Taiwan Semiconductor Manufacturing Co., Ltd. (NYSE:TSMCTaiwan Semiconductor (TSMC), the world’s largest semiconductor manufacturer, announced very strong second-quarter results and is clearly benefiting greatly from the spread of artificial intelligence. Furthermore, the company has several strong positive factors, so Taiwan Semiconductor stock is not overvalued. However, investors should be aware that this stock has more geopolitical risk than any other popular stock in the U.S. stock market.
Taking the latter into account, I rate the stock a buy for risk-tolerant value investors looking for exposure to a major semiconductor manufacturer, but I would not recommend investors hold Taiwan Semiconductor shares for more than 1% to 2% of their overall portfolio.

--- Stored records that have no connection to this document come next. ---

(** * Student profile intake and dashboard: a shallow embedding

    The development follows the two Python modules of the application:

    - [pages/Course_Recommendation.py], the intake page.  It collects a
      profile from a form, asks a text-generation service for an analysis,
      lists courses and upserts the profile into a MongoDB collection;
    - [Students_Dashboard.py], the reporting page.  It loads the collection
      into a data frame and derives the aggregates shown on the charts.

    Python dictionaries are finite maps from field names to values, the
    MongoDB collection is the list of its documents in natural order, and the
    page scripts run in a small state-and-exception monad over the database
    and the elements written to the page.  Layout-only calls ([st.columns],
    [st.form], [st.set_page_config], the CSS [st.markdown]) write no data and
    are left out. *)

From Stdlib Require Import ZArith Uint63 Floats.
From stdpp Require Import gmap strings list fin_maps sorting.

Set Warnings "-inexact-float".

(** ** Python values and documents *)

(** Leibniz equality of binary64 floats is decided by the primitive
    comparison of their bit patterns. *)
#[global] Instance float_eq_dec : EqDecision float.
Proof.
  intros x y. destruct (PrimFloat.Leibniz.eqb x y) eqn:E.
  - left. by apply FloatAxioms.Leibniz.eqb_spec.
  - right. intros H. apply FloatAxioms.Leibniz.eqb_spec in H. congruence.
Defined.

(** The values the application stores: text, the integer age, the float
    marks, the two lists of tags, and the [ObjectId] MongoDB adds. *)
Inductive value :=
| VStr (s : string)
| VInt (n : Z)
| VFloat (x : float)
| VList (l : list string)
| VObjectId (n : nat).

#[global] Instance value_eq_dec : EqDecision value.
Proof. solve_decision. Defined.

Abbreviation document := (gmap string value).

(** Truth value of a Python object, as [if x:] tests it. *)
Definition truthy (v : value) : bool :=
  match v with
  | VStr s => negb (bool_decide (s = ""))
  | VInt n => negb (bool_decide (n = 0%Z))
  | VFloat x => negb (PrimFloat.eqb x 0%float)
  | VList l => negb (bool_decide (l = []))
  | VObjectId _ => true
  end.

Definition dict_truthy (d : document) : bool := negb (bool_decide (d = ∅)).

(** ** Exceptions *)

Inductive exn_class :=
| KeyError
| TypeError
| ValueError
| DuplicateKeyError        (* pymongo.errors.DuplicateKeyError *)
| ServiceError             (* any other [Exception] raised by a remote call *)
| Unmodelled.              (* a cell type the frame model does not cover *)

#[global] Instance exn_class_eq_dec : EqDecision exn_class.
Proof. solve_decision. Defined.

Record exn := Exn { exn_cls : exn_class; exn_msg : string }.

#[global] Instance exn_eq_dec : EqDecision exn.
Proof. solve_decision. Defined.

Inductive outcome (A : Type) :=
| Ok (a : A)
| Raise (e : exn).
Arguments Ok {A} a.
Arguments Raise {A} e.

(** ** The MongoDB collection

    [docs] is the collection in natural order (the order [find()] returns),
    [unique_name] records that the unique index on [name] exists and
    [next_oid] is the next fresh [ObjectId]. *)
Record collection := Collection {
  docs : list document;
  unique_name : bool;
  next_oid : nat
}.

Definition empty_collection : collection :=
  {| docs := []; unique_name := false; next_oid := 0 |}.

(** The key a document has in the index on [name] ([None] is null). *)
Definition name_key (d : document) : option value := d !! "name".

Definition index_ok (ds : list document) : bool :=
  bool_decide (NoDup (name_key <$> ds)).

(** The query [{"name": v}]: the field equals [v], or is an array that
    contains [v]. *)
Definition matches_name (v : value) (d : document) : bool :=
  match d !! "name" with
  | Some w =>
      bool_decide (w = v) ||
      match w, v with
      | VList l, VStr s => bool_decide (s ∈ l)
      | _, _ => false
      end
  | None => false
  end.

Fixpoint find_index (v : value) (ds : list document) : option nat :=
  match ds with
  | [] => None
  | d :: ds' => if matches_name v d then Some 0 else S <$> find_index v ds'
  end.

Definition duplicate_key : exn :=
  Exn DuplicateKeyError
    "E11000 duplicate key error collection: student_recommendation_db.students index: name_1".

(** [create_index([("name", ASCENDING)], unique=True)]. *)
Definition create_index (c : collection) : outcome collection :=
  if index_ok (docs c)
  then Ok {| docs := docs c; unique_name := true; next_oid := next_oid c |}
  else Raise duplicate_key.

(** The result object of [update_one]. *)
Record update_result := UpdateResult { upserted_id : option value }.

(** [update_one({"name": v}, {"$set": data}, upsert=True)]: the first
    matching document gets the fields of [data] (its other fields stay);
    without a match a new document is inserted, made of the query field, the
    fields of [data] and a fresh [_id].  A write that would break the unique
    index is refused. *)
Definition update_one (v : value) (data : document) (c : collection)
  : outcome (update_result * collection) :=
  match find_index v (docs c) with
  | Some i =>
      match docs c !! i with
      | Some old =>
          let ds := <[i := data ∪ old]> (docs c) in
          if unique_name c && negb (index_ok ds)
          then Raise duplicate_key
          else Ok (UpdateResult None,
                   {| docs := ds; unique_name := unique_name c;
                      next_oid := next_oid c |})
      | None => Ok (UpdateResult None, c)
      end
  | None =>
      let new := data ∪ {[ "name" := v ]} ∪ {[ "_id" := VObjectId (next_oid c) ]} in
      let ds := docs c ++ [new] in
      if unique_name c && negb (index_ok ds)
      then Raise duplicate_key
      else Ok (UpdateResult (new !! "_id"),
               {| docs := ds; unique_name := unique_name c;
                  next_oid := S (next_oid c) |})
  end.

(** ** The page and the script monad *)

Record course := Course {
  platform : string;
  title : string;
  url : string;
  difficulty : string
}.

(** What a script writes to the page, in order. *)
Inductive ui_event :=
| StTitle (s : string)
| StHeader (s : string)
| StSubheader (s : string)
| StError (s : string)
| StWarning (s : string)
| StSuccess (s : string)
| StInfo (s : string)
| StWrite (parts : list string)
| PieChart (name : string) (counts : gmap string nat)
| BarChart (name : string) (counts : gmap string nat)
| MeanBarChart (name : string) (means : gmap string float)
| BoxPlot (name : string) (ys : list (option value))
| DataFrameTable (rows : list document).

Record world := World {
  db : collection;
  screen : list ui_event
}.

Definition M (A : Type) : Type := world → outcome A * world.

Definition ret {A} (a : A) : M A := λ w, (Ok a, w).

Definition bind {A B} (c : M A) (k : A → M B) : M B :=
  λ w, match c w with
       | (Ok a, w') => k a w'
       | (Raise e, w') => (Raise e, w')
       end.

Definition raise {A} (e : exn) : M A := λ w, (Raise e, w).

(** [try: c  except ...: h e] *)
Definition try_except {A} (c : M A) (h : exn → M A) : M A :=
  λ w, match c w with
       | (Ok a, w') => (Ok a, w')
       | (Raise e, w') => h e w'
       end.

Definition emit (ev : ui_event) : M unit :=
  λ w, (Ok (), {| db := db w; screen := screen w ++ [ev] |}).

Definition lift {A} (o : outcome A) : M A := λ w, (o, w).

Definition get_db : M collection := λ w, (Ok (db w), w).

Definition put_db (c : collection) : M unit :=
  λ w, (Ok (), {| db := c; screen := screen w |}).

Declare Scope py_scope.
Delimit Scope py_scope with py.
Notation "'let*' x ':=' c 'in' k" := (bind c (λ x, k))
  (at level 10, x binder, c at level 100, k at level 200) : py_scope.
Notation "c ';>' k" := (bind c (λ _, k))
  (at level 100, k at level 200, right associativity) : py_scope.
Open Scope py_scope.

Fixpoint for_each {A} (l : list A) (body : A → M unit) : M unit :=
  match l with
  | [] => ret ()
  | x :: l' => body x ;> for_each l' body
  end.

(** [d[k]] on a dictionary. *)
Definition getitem (d : document) (k : string) : outcome value :=
  match d !! k with
  | Some v => Ok v
  | None => Raise (Exn KeyError ("'" +:+ k +:+ "'"))
  end.
Definition create_instance (options : option string) : M bool :=
  try_except
    (log INFO "🚀 Launching EC2 instance..." ;;
     merged <- merge_options options ;;
     match merged with
     | None => ret false
     | Some run_args =>
         response <- ec2_run_instances run_args ;;
         first <- from_option ret (raise IndexError) (Py.index response 0) ;;
         let instance_id := InstanceId first in
         log INFO ("🆔 Instance ID: " +:+ instance_id) ;;
         log INFO "⏳ Waiting for instance initialization (this may take a few minutes)..." ;;
         waiter_wait instance_id ;;
         reservations <- ec2_describe_instances (Some [instance_id]) ;;
         reservation <- from_option ret (raise IndexError) (Py.index reservations 0) ;;
         inst <- from_option ret (raise IndexError) (Py.index reservation 0) ;;
         public_dns <- from_option ret (raise (KeyError "PublicDnsName")) (PublicDnsName inst) ;;
         log INFO ("🌐 Public DNS: " +:+ public_dns) ;;
         log INFO "🔒 Testing SSH connectivity..." ;;
         ssh_ready <- ssh_probe 10 public_dns ;;
         if negb ssh_ready then raise (Exception_ "SSH connection failed after 15 minutes")
         else
           log INFO "🛠️ Starting instance setup..." ;;
           done <- instance_setup public_dns ;;
           if done : bool then
             log INFO "✅ Instance setup completed successfully" ;;
             setenv INSTANCE_ID_VAR instance_id ;;
             setenv PUBLIC_URL_VAR public_dns ;;
             ret true
           else raise (Exception_ "Instance setup failed")
     end)
    (fun e => log_exn ERROR "❌ Instance creation failed: " e ;; ret false).

(** *** [copy_to_local] *)

(** The loop [while os.path.exists(local_dir)] on a file system [files].
    [None]: the fuel ended first; with as much fuel as there are paths this
    does not happen ([free_dir_total] below). *)
Fixpoint free_dir (fuel : nat) (files : gmap string fkind)
    (local_dir_base local_dir : string) (counter : Z) : option string :=
  if bool_decide (is_Some (files !! local_dir)) then
    match fuel with
    | O => None
    | S fuel' =>
        free_dir fuel' files local_dir_base
          (local_dir_base +:+ "_" +:+ Py.str_int counter) (counter + 1)
    end
  else Some local_dir.

Definition choose_local_dir (local_dir_base : string) (overwrite : bool) : M string :=
  if overwrite then ret local_dir_base
  else
    fun s =>
      match free_dir (size (fs s)) (fs s) local_dir_base local_dir_base 1 with
      | Some local_dir =>
          (log INFO ("Using new directory: " +:+ local_dir) ;; ret local_dir) s
      | None => (Running, s)
      end.

Definition transfer_items (run_name : string) : list (string * string) :=
  let remote_base := "/home/ubuntu/imi_output_dir/" +:+ run_name in
  [ (remote_base +:+ "/preview", "preview");
    (remote_base +:+ "/inversion", "inversion");
    (remote_base +:+ "/hemco_prior_emis", "hemco_prior_emis");
    (remote_base +:+ "/archive_sf", "archive_sf");
    (remote_base +:+ "/imi_output.log", EmptyString);
    (remote_base +:+ "/StateVector.nc", EmptyString);
    (remote_base +:+ "/*.yml", EmptyString);
    (remote_base +:+ "/config_" +:+ run_name +:+ ".yml", "config.yml") ].

(** The body of the loop over the manifest, with its own [try]. *)
Definition transfer_item (public_url local_dir : string) (item : string * string) : M unit :=
  let '(remote_path, local_subdir) := item in
  try_except
    (let local_target :=
       if Py.truthy local_subdir then OsPath.join local_dir local_subdir else local_dir in
     if Py.contains "*" remote_path then
       out <- subprocess_check_output (ssh_to public_url ++ ["ls " +:+ remote_path])%list ;;
       text <- decode out ;;
       for_each (Py.words text) (fun f =>
         _ <- subprocess_run ["scp"; "-i"; SSH_KEY_PATH cfg;
                              "ubuntu@" +:+ public_url +:+ ":" +:+ f; local_target] ;;
         ret tt)
     else if Py.endswith (OsPath.basename remote_path) ".yml" then
       _ <- subprocess_run ["scp"; "-i"; SSH_KEY_PATH cfg;
                            "ubuntu@" +:+ public_url +:+ ":" +:+ remote_path;
                            OsPath.join local_dir "config.yml"] ;;
       ret tt
     else if Py.contains "preview" remote_path || Py.contains "inversion" remote_path then
       _ <- subprocess_run ["rsync"; "-azP"; "-e"; "ssh -i " +:+ SSH_KEY_PATH cfg;
                            "ubuntu@" +:+ public_url +:+ ":" +:+ remote_path +:+ "/";
                            local_target +:+ "/"] ;;
       ret tt
     else
       _ <- subprocess_run ["scp"; "-i"; SSH_KEY_PATH cfg;
                            "ubuntu@" +:+ public_url +:+ ":" +:+ remote_path;
                            local_target] ;;
       ret tt)
    (fun e => log_exn WARNING ("Failed to copy " +:+ remote_path +:+ ": ") e).

Definition copy_to_local (run_name : string) (instance_no : Z) (overwrite : bool)
    : M (option string) :=
  emit (EnterCopyToLocal run_name instance_no overwrite) ;;
  try_except
    (st <- get_instance instance_no ;;
     if negb (Py.truthy_opt st) then
       log ERROR "No valid instance available" ;; ret None
     else
       public_url <- getenv PUBLIC_URL_VAR ;;
       if negb (Py.truthy_opt public_url) then
         log ERROR "No public URL found for instance" ;; ret None
       else
         let public_url := default EmptyString public_url in
         let local_dir_base := OsPath.join (LOCAL_DATA_PATH cfg) run_name in
         local_dir <- choose_local_dir local_dir_base overwrite ;;
         makedirs local_dir ;;
         for_each (transfer_items run_name) (transfer_item public_url local_dir) ;;
         log INFO ("Successfully copied all data to: " +:+ local_dir) ;;
         ret (Some local_dir))
    (fun e => log_exn ERROR "Copy to local failed: " e ;; ret None).

(** *** [tail_logfile] *)

Definition is_sentinel (text : string) : bool :=
  Py.contains "Posterior" text || Py.contains "IMI ended" text.

(** The loop [for line in iter(process.stdout.readline, b'')]; one unit of
    fuel per line read. *)
Fixpoint tail_loop (fuel : nat) (run_name : string) (instance_no : Z) : M unit :=
  match fuel with
  | O => running
  | S fuel' =>
      line <- stdout_readline ;;
      if negb (Py.truthy line) then ret tt
      else
        text <- decode line ;;
        print (Py.strip text) ;;
        if is_sentinel text then
          log INFO "Run completed, copying results..." ;;
          _ <- copy_to_local run_name instance_no false ;;
          ret tt
        else tail_loop fuel' run_name instance_no
  end.

Definition tail_cmd (public_url : option string) (logfile : string) : list string :=
  ssh_to (fmt public_url) ++ ["tail -n 1000 -f integrated_methane_inversion/" +:+ logfile].

Definition tail_logfile (fuel : nat) (logfile : string) (instance_no : Z)
    (run_name : option string) : M unit :=
  st <- get_instance instance_no ;;
  if negb (Py.truthy_opt st) then ret tt
  else
    public_url <- getenv PUBLIC_URL_VAR ;;
    try_except
      (let cmd := tail_cmd public_url logfile in
       if Py.truthy_opt run_name then
         subprocess_Popen cmd ;;
         tail_loop fuel (default EmptyString run_name) instance_no
       else
         _ <- subprocess_run cmd ;; ret tt)
      (fun e => log_exn ERROR "Log tail failed: " e).

(** *** [run_command] *)

(** [line.split(':', 1)[1]] *)
Definition after_colon (line : string) : M string :=
  from_option ret (raise IndexError) (Py.index (Py.split1 ":" line) 1).

(** The value of a [RunName:] line: [.strip()], then [.strip(...)] with the
    double and the single quote as the characters to remove. *)
Definition run_name_of (value : string) : string :=
  Py.strip_chars [Py.dquote; "'"] (Py.strip value).

(** The body of [for line in f], on the pair [(run_name, use_slurm)]. *)
Definition scan_line (config_stem : string) (acc : option string * option bool)
    (line : string) : M (option string * option bool) :=
  let '(run_name, use_slurm) := acc in
  if Py.startswith line "RunName:" then
    value <- after_colon line ;;
    let run_name_value := run_name_of value in
    if negb (String.eqb run_name_value config_stem) then
      log ERROR ("Config filename '" +:+ config_stem +:+ "' does not match RunName '"
                 +:+ run_name_value +:+ "'") ;;
      log ERROR "Please ensure the config filename matches the RunName value" ;;
      sys_exit 1
    else ret (Some run_name_value, use_slurm)
  else if Py.startswith line "UseSlurm:" then
    value <- after_colon line ;;
    let slurm_value := Py.lower (Py.strip value) in
    if String.eqb slurm_value "true" then ret (run_name, Some true)
    else if String.eqb slurm_value "false" then ret (run_name, Some false)
    else
      log ERROR ("Invalid UseSlurm value: " +:+ slurm_value +:+ ". Must be 'true' or 'false'") ;;
      sys_exit 1
  else ret acc.

Fixpoint scan_lines (config_stem : string) (acc : option string * option bool)
    (lines : list string) : M (option string * option bool) :=
  match lines with
  | [] => ret acc
  | line :: lines' =>
      acc' <- scan_line config_stem acc line ;;
      scan_lines config_stem acc' lines'
  end.

(** [with open(configfile, 'r') as f: for line in f: ...] *)
Definition scan_config (configfile config_stem : string) : M (option string * option bool) :=
  content <- lift_result (open_file w configfile) ;;
  acc <- scan_lines config_stem (None, None) (fst content) ;;
  match snd content with
  | Some e => raise e
  | None => ret acc
  end.
Lemma nth_chunk_len (message : bytes) S i :
  0 < S -> (i < Z.to_nat (ceil_div (len message) S))%nat ->
  0 < len (nth_chunk message S i) <= S /\
  ((Datatypes.S i < Z.to_nat (ceil_div (len message) S))%nat -> len (nth_chunk message S i) = S).
Proof.
  intros HS Hi. unfold nth_chunk. rewrite py_slice_len by nia.
  pose proof (ceil_div_bounds (len message) S HS) as [Hlo Hhi].
  split; [nia|]. intros Hi'. nia.
Qed.

Lemma chunks_with_empty_while_closed fuel : forall message S chunk_start chunks,
  0 < S -> len message - chunk_start <= Z.of_nat fuel ->
  chunks_with_empty_while fuel message S chunk_start chunks
  = Ok (chunks ++
        map (fun i => py_slice message (Some (chunk_start + Z.of_nat i * S))
                                       (Some (chunk_start + Z.of_nat i * S + S)))
            (seq 0 (Z.to_nat (ceil_div (len message - chunk_start) S)))
        ++ [[]]).
Proof.
  induction fuel as [|fuel IH]; intros message S start chunks HS Hfuel;
    cbn [chunks_with_empty_while].
  - destruct (Z.ltb_spec start (len message)); [lia|].
    rewrite ceil_div_nonpos by lia. reflexivity.
  - destruct (Z.ltb_spec start (len message)).
    + rewrite IH by lia.
      rewrite (ceil_div_step (len message - start)) by lia.
      cbn [seq map]. rewrite <- seq_shift, map_map.
      change (Z.of_nat 0) with 0. rewrite Z.mul_0_l, Z.add_0_r.
      replace (len message - (start + S)) with (len message - start - S) by lia.
      rewrite <- app_assoc. cbn [app].
      apply f_equal, f_equal, f_equal, f_equal2; [|reflexivity].
      apply map_ext. intros i.
      rewrite Nat2Z.inj_succ, Z.mul_succ_l.
      replace (start + (Z.of_nat i * S + S)) with (start + S + Z.of_nat i * S) by lia.
      reflexivity.
    + rewrite ceil_div_nonpos by lia. reflexivity.
Qed.

Lemma chunks_with_empty_closed message S :
  0 < S -> chunks_with_empty message S = Ok (spec_chunks message S ++ [[]]).
Proof.
  intros HS. unfold chunks_with_empty.
  rewrite chunks_with_empty_while_closed by (unfold len; lia).
  rewrite Z.sub_0_r. reflexivity.
Qed.


(** ** From [encrypt] to [decrypt] *)


(** ** The error monad *)

Lemma bind_Ok {A B : Type} (c : res A) (k : A -> res B) (b : B) :
  bind c k = Ok b -> exists a, c = Ok a /\ k a = Ok b.
Proof. destruct c; cbn; intros H; try discriminate. eauto. Qed.

Lemma Ok_inj {A : Type} (a b : A) : Ok a = Ok b -> a = b.
Proof. intros H. injection H as H. exact H. Qed.

Tactic Notation "inv_bind" hyp(H) "as" ident(a) ident(E) :=
  apply bind_Ok in H; destruct H as (a & E & H).

Lemma bytes_eqb_refl (b : bytes) : bytes_eqb b b = true.
Proof.
  induction b as [|x b IH]; [reflexivity|]. cbn.
  rewrite IH, andb_true_r. apply Byte.byte_dec_lb. reflexivity.
Qed.

Lemma bytes_eqb_eq (a b : bytes) : bytes_eqb a b = true -> a = b.
Proof.
  revert b. induction a as [|x a IH]; intros [|y b] H; try discriminate; [reflexivity|].
  cbn in H. apply andb_true_iff in H as [H1 H2].
  apply Byte.byte_dec_bl in H1. f_equal; auto.
Qed.

Lemma byte_or_and (x : byte) : byte_or 1 (byte_and 254 x) = byte_or 1 x.
Proof. destruct x; reflexivity. Qed.

Lemma update_byte15_parts (f : byte -> byte) (p q : bytes) (y : byte) :
  List.length p = 15%nat ->
  update_byte15 f (p ++ [y] ++ q) = Ok (p ++ [f y] ++ q).
Proof.
  intros L. unfold update_byte15.
  rewrite nth_error_app2 by lia. rewrite L, Nat.sub_diag. cbn [nth_error app].
  rewrite firstn_app, L, Nat.sub_diag, firstn_O, app_nil_r.
  rewrite (firstn_all2 (n := 15) p) by lia.
  change 16%nat with (1 + 15)%nat. rewrite <- skipn_skipn.
  rewrite skipn_app, L, Nat.sub_diag, skipn_O.
  rewrite (skipn_all2 (n := 15) p) by lia.
  reflexivity.
Qed.

Lemma update_byte15_twice (f g : byte -> byte) (b b' : bytes) :
  update_byte15 g b = Ok b' ->
  update_byte15 f b' = update_byte15 (fun x => f (g x)) b.
Proof.
  intros H. unfold update_byte15 in H |- * at 2.
  destruct (nth_error b 15) as [x|] eqn:E; [|discriminate].
  assert (L : (15 < List.length b)%nat) by (apply nth_error_Some; congruence).
  assert (L15 : List.length (firstn 15 b) = 15%nat) by (rewrite length_firstn; lia).
  revert H L15. generalize (firstn 15 b) (skipn 16 b). intros p q H L15.
  injection H as <-. apply update_byte15_parts. assumption.
Qed.

Lemma update_byte15_ext (f g : byte -> byte) (b : bytes) :
  (forall x, f x = g x) -> update_byte15 f b = update_byte15 g b.
Proof. intros H. unfold update_byte15. destruct (nth_error b 15); [rewrite H|]; reflexivity. Qed.

Lemma forallb_map_VBin (p : value -> bool) (l : list bytes) :
  (forall b, p (VBin b) = true) -> forallb p (map VBin l) = true.
Proof. intros H. induction l; cbn; [reflexivity|]. rewrite H, IHl. reflexivity. Qed.

Section RoundTrip.

Context {M : Umsgpack} {C : Crypto}.
Hypothesis ML : UmsgpackLaws M.
Hypothesis CL : CryptoLaws C.

Variables (sender_private sender_public ephemeral_private ephemeral_public : bytes).
Variables (payload_key header_hash : bytes).
Variable major_version : Z.
Variables (recipient_private recipient_public ephemeral_beforenm : bytes).

Hypothesis sender_keys : keypair C sender_private sender_public.
Hypothesis ephemeral_keys : keypair C ephemeral_private ephemeral_public.
Hypothesis recipient_keys : keypair C recipient_private recipient_public.
Hypothesis shared_key :
  crypto_box_beforenm (VBin ephemeral_public) recipient_private = Ok ephemeral_beforenm.

Lemma find_recipient_finds visible recipients : forall i0 j pairs,
  recipient_pairs_loop payload_key ephemeral_private visible major_version i0 recipients = Ok pairs ->
  nth_error recipients j = Some recipient_public ->
  (forall i R, (i < j)%nat -> nth_error recipients i = Some R ->
     slot_rejects ephemeral_private payload_key major_version ephemeral_beforenm (i0 + i) R) ->
  find_recipient (VInt major_version) ephemeral_beforenm i0 pairs = Ok ((i0 + j)%nat, payload_key).
Proof.
  induction recipients as [|R recipients IH]; intros i0 j pairs Hpairs Hj Hrej.
  - destruct j; discriminate.
  - cbn [recipient_pairs_loop] in Hpairs.
    inv_bind Hpairs as nonce E. inv_bind Hpairs as box E0.
    inv_bind Hpairs as rest E1. injection Hpairs as <-.
    cbn [find_recipient].
    assert (Hitems : forall p, p = (if visible then VArray [VBin R; VBin box] else VArray [VNil; VBin box]) ->
               unpack_at_least 2 p = Ok (if visible then [VBin R; VBin box] else [VNil; VBin box])).
    { intros p ->. destruct visible; reflexivity. }
    rewrite (Hitems _ eq_refl). cbn [bind].
    replace (nth 1 (if visible then [VBin R; VBin box] else [VNil; VBin box]) VNil)
      with (VBin box) by (destruct visible; reflexivity).
    rewrite E. cbn [bind].
    destruct j as [|j].
    + injection Hj as ->.
      rewrite (law_box_open _ CL _ _ _ _ _ _ _ _ ephemeral_keys recipient_keys E0 shared_key).
      cbn. rewrite Nat.add_0_r. reflexivity.
    + rewrite (Hrej 0%nat R ltac:(lia) eq_refl nonce box); [|rewrite Nat.add_0_r; assumption|assumption].
      cbn [bind except_CryptoError].
      rewrite (IH (S i0) j rest E1 Hj).
      * f_equal. f_equal. lia.
      * intros i R' Hi HR'. replace (S i0 + i)%nat with (i0 + S i)%nat by lia.
        apply Hrej; [lia|assumption].
Qed.


Lemma decrypt_mac_key_agrees i mac_key :
  recipient_mac_key sender_private ephemeral_private header_hash major_version i
    recipient_public = Ok mac_key ->
  decrypt_mac_key recipient_private header_hash (VInt major_version) i sender_public
    (VBin ephemeral_public) = Ok mac_key.
Proof.
  unfold recipient_mac_key, decrypt_mac_key. cbn [py_eq_int].
  assert (Hs : forall a A b B n, keypair C a A -> keypair C b B ->
            crypto_box zero32 n (VBin B) a = crypto_box zero32 n (VBin A) b)
    by (intros; apply (law_box_symmetric _ CL); assumption).
  destruct (major_version =? 1); intros H.
  - cbn [bind] in H |- *.
    rewrite <- (Hs sender_private sender_public recipient_private recipient_public)
      by assumption.
    exact H.
  - inv_bind H as nonce En. inv_bind En as base Eb. inv_bind En as ib Ei. injection En as <-.
    inv_bind H as box1 E1. inv_bind H as base2 Eb2. inv_bind H as ib' Ei'.
    inv_bind H as box2 E2.
    rewrite Eb. cbn [bind]. rewrite Ei. cbn [bind].
    rewrite <- (Hs sender_private sender_public recipient_private recipient_public)
      by assumption.
    rewrite E1. cbn [bind].
    rewrite (update_byte15_twice _ _ _ _ Eb).
    rewrite (update_byte15_ext (fun x => byte_or 1 (byte_and 254 x)) (byte_or 1))
      by apply byte_or_and.
    rewrite Eb2. cbn [bind]. rewrite Ei in Ei'. injection Ei' as <-.
    rewrite <- (Hs ephemeral_private ephemeral_public recipient_private recipient_public)
      by assumption.
    rewrite E2. cbn [bind]. exact H.
Qed.

Lemma recipient_mac_keys_loop_nth recipients : forall i0 j keys,
  recipient_mac_keys_loop sender_private ephemeral_private header_hash major_version i0
    recipients = Ok keys ->
  nth_error recipients j = Some recipient_public ->
  exists mac_key,
    nth_error keys j = Some mac_key /\
    recipient_mac_key sender_private ephemeral_private header_hash major_version (i0 + j)
      recipient_public = Ok mac_key.
Proof.
  induction recipients as [|R recipients IH]; intros i0 j keys H Hj.
  - destruct j; discriminate.
  - cbn [recipient_mac_keys_loop] in H. inv_bind H as x E. inv_bind H as x0 E0.
    injection H as <-.
    destruct j as [|j].
    + injection Hj as ->. exists x. rewrite Nat.add_0_r. split; [reflexivity|assumption].
    + destruct (IH (S i0) j x0 E0 Hj) as (mk & H1 & H2).
      exists mk. split; [assumption|].
      replace (i0 + S j)%nat with (S i0 + j)%nat by lia. assumption.
Qed.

Strong second quarter results and modest valuation
Last quarter, Taiwan Semiconductor saw very impressive revenue growth of $20.8 billion, up 33% year over year, and earnings per share jumped to $1.48 from $1.14 in the second quarter of 2023. The chipmaker also raised its 2024 sales growth outlook to over 25% from a previous range of 20-25%.
“Over the past three months, compared to three months ago, we have seen increased demand from our customers for AI and high-end smartphone-related needs,” CEO CC Wei said during the company’s second-quarter earnings call.
Additionally, revenue from the company’s high-performance computing division, which makes the AI chips used in data centers, grew an astounding 28% in the second quarter compared to the first.
In terms of valuation, TSM stock trades at just 14.7 times enterprise value to EBITDA, and 24 times forward earnings — both fairly low numbers considering the chipmaker’s rapid growth.
Multiple powerful positive catalysts
Of course, Taiwan Semiconductor is well positioned to benefit from the growing use of AI chips. Nvidia (NASDAQ:NVDA) AI chips in particular add another dimension: Historically, Nvidia has outsourced chip manufacturing to Taiwan Semiconductor Corp. Analysts on average expect Nvidia’s sales to rise 98% this year and another 36% in 2025.
Additionally, Microsoft (NASDAQ:MSFT), Amazon (NASDAQ:Amazon) and Alphabet (NASDAQ:Google, Google) starts designing most of its AI chips in-house, it will likely follow Nvidia’s lead and have Taiwan Semiconductor manufacture the majority of its chips.
Additionally, Apple (NASDAQ:AAPLIf Apple buys a lot of Taiwan Semiconductor’s chips, the Taiwanese company will benefit greatly from increased demand for iPhones after Apple adds AI capabilities to the device. Moreover, iPhones with AI tools will likely require significantly more advanced chips than previous iPhones.
Finally, Taiwan Semiconductor noted that demand for chips is increasing due to the popularity of “connected devices, smart cars, virtual reality/augmented reality, and intelligent manufacturing.”
Major geopolitical risks
China considers Taiwan, where most of Taiwan Semiconductor’s factories are located, to be part of China. Furthermore, China has recently engaged in a number of hostile acts against Taiwan, including a “mock blockade” and a “mock amphibious attack” on Taiwan, as well as missile tests by Beijing.
Meanwhile, Chinese President Xi Jinping has in the past signaled an interest in invading Taiwan, and China has recently sought to strengthen its control over the South China Sea to counter U.S. defence of Taiwan in the event of a Chinese invasion.
If former President Donald Trump is re-elected in November, I would not be too surprised if China takes some fairly aggressive action before he takes office in January. Trump is known for being tough on China. He is seen in Beijing as more likely to push back against any moves than the Biden administration would. Of course, any aggressive action by China against Taiwan could cause a significant drop in Taiwan Semiconductor’s stock price.
As of the publication date of this article, Larry Ramer held a long position in AMZN. Opinions expressed in this article are those of the author and follow InvestorPlace.com’s publishing guidelines.
On the date of publication, the editor in charge did not hold (either directly or indirectly) any positions in the securities mentioned in this article.